_DATA FOR THIS TASK_
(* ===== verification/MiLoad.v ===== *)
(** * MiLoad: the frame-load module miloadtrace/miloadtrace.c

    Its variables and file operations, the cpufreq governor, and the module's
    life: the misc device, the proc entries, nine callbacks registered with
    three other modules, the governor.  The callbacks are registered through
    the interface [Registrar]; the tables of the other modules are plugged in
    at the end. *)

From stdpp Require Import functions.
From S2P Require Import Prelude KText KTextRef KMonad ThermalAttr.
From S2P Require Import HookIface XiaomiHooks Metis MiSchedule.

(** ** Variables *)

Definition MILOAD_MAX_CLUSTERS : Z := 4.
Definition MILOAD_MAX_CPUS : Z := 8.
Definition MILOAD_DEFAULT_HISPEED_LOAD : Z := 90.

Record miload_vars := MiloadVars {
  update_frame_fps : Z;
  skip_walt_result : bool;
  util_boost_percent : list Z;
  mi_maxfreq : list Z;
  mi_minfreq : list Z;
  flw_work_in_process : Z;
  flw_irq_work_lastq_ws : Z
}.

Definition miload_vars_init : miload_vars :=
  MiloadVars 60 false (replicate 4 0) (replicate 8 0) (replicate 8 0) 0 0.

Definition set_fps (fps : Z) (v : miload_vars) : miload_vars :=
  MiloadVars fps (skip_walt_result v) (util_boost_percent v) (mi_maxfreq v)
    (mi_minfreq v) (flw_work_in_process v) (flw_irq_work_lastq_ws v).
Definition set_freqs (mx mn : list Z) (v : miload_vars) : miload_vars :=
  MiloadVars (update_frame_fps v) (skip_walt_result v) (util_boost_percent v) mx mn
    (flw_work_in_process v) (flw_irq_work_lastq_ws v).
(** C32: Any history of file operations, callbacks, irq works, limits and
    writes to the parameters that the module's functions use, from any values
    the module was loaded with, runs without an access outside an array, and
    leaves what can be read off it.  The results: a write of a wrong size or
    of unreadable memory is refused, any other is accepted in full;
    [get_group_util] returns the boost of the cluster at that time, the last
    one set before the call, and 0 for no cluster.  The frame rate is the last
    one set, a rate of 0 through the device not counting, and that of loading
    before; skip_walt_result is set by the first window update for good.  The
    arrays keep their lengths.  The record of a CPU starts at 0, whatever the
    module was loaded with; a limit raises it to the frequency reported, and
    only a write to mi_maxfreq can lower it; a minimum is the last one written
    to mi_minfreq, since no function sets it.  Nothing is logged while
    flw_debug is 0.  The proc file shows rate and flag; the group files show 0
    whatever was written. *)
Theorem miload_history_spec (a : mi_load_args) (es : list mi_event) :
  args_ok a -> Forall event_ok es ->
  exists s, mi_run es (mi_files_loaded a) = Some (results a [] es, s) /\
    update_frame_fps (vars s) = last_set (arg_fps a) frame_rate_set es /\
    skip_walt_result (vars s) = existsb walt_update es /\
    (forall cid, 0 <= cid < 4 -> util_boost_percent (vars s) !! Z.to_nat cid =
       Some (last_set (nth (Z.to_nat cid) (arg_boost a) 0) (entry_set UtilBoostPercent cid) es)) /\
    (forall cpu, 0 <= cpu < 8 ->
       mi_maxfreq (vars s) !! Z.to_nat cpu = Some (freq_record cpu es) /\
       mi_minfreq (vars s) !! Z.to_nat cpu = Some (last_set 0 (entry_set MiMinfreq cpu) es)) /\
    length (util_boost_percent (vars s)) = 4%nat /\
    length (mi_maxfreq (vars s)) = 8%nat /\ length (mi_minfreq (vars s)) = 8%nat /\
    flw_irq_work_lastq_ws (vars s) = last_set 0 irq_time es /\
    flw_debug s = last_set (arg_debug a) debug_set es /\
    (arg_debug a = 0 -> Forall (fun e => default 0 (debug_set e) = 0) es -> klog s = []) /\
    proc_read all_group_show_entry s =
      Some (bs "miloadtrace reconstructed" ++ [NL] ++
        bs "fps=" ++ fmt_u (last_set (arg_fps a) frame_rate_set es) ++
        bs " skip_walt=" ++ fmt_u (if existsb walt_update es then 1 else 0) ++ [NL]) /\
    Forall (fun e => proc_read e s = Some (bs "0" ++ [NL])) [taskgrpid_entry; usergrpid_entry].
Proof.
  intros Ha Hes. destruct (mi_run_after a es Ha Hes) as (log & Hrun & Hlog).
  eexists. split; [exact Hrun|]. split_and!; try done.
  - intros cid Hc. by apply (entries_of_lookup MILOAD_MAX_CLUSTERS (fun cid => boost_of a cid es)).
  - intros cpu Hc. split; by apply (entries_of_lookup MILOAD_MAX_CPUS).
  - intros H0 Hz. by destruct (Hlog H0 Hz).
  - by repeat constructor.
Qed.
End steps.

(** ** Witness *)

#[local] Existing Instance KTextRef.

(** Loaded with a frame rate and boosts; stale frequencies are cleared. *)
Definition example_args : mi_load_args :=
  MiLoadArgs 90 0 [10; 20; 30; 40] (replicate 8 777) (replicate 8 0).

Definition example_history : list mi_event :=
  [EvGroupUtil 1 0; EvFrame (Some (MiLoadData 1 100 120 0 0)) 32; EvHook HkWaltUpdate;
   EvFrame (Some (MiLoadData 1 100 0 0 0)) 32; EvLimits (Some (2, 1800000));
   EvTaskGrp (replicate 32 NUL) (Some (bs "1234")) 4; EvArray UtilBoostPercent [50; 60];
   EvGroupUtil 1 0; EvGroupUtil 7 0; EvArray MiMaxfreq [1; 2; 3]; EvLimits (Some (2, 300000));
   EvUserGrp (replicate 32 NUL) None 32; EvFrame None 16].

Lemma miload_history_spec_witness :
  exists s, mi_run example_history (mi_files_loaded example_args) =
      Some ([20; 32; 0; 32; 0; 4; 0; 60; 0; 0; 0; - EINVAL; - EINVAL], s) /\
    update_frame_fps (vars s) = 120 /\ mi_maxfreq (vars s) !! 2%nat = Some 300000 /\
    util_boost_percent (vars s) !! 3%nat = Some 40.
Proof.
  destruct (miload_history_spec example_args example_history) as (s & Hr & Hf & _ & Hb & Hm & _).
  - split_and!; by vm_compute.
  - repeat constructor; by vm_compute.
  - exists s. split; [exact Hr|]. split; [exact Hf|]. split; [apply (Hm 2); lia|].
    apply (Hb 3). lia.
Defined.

_DIRECTIONS_
The listing above holds a line with "update_frame_fps (vars s) = 120" and a line with "destruct (miload_history_spec example_args". Print the stretch from the first through the second, exactly and alone.

_SOLUTION TO THE EXERCISE_
    update_frame_fps (vars s) = 120 /\ mi_maxfreq (vars s) !! 2%nat = Some 300000 /\
    util_boost_percent (vars s) !! 3%nat = Some 40.
Proof.
  destruct (miload_history_spec example_args example_history) as (s & Hr & Hf & _ & Hb & Hm & _).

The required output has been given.